What the task requires: Every line with "view" in it should be copied from the data.

Start of Source data

Lemma cached_load name key compile cfs bs w :
  precompile_label name key = pid -> length cfs = length bs -> cache (zip cfs bs) (view w) ->
  cfs = [] \/ labelled_true (view w) ->
  exists w', load_layers self name mdigest cfs (Some (MkCompiler key compile)) w = (Ok (zip_with MkLayer cfs bs), w') /\
    collected (view w) (view w').
Proof.
  intros Hpid Hl Hc Ht. unfold load_layers. cbn [cache_key_hash]. rewrite Hpid.
  destruct (decide (cfs = [])) as [->|Hne]; [by exists w|]. destruct Ht as [|Ht]; [done|].
  destruct (get_info_known mdigest w) as (w1 & Hi & Hq1).
  { by rewrite (pulled_manifest _ _ _ _ _ _ _ (proj1 Hc)). }
  pose proof (cache_collected _ _ _ _ _ _ _ _ _ _ Hq1 Hc) as (Hc1 & _).
  destruct (read_layers_cached (zip cfs bs) (zip cfs bs) w1 Hc1) as (w2 & Hm & Hq2); [done|].
  rewrite fst_zip in Hm by lia. exists w2. split; [|by etransitivity].
  destruct cfs as [|cf cfs]; [done|]. set (l := cf :: cfs) in *. unfold mbind. rewrite Hi. cbn [labels].
  rewrite bool_decide_eq_false_2 by (rewrite Ht; done). rewrite Hm.
  assert (existsb snd ((fun x => (MkLayer x.1 x.2, false)) <$> zip l bs) = false) as ->.
  { clear. generalize (zip l bs) as xs. by induction xs. }
  simpl orb. unfold mret. do 2 f_equal. clear. revert bs.
  induction l as [|x l IH]; intros [|b bs]; [done..|]. cbn. f_equal. apply IH.
Qed.
End client.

End of Source data

Exercise solution:
  precompile_label name key = pid -> length cfs = length bs -> cache (zip cfs bs) (view w) ->
  cfs = [] \/ labelled_true (view w) ->
    collected (view w) (view w').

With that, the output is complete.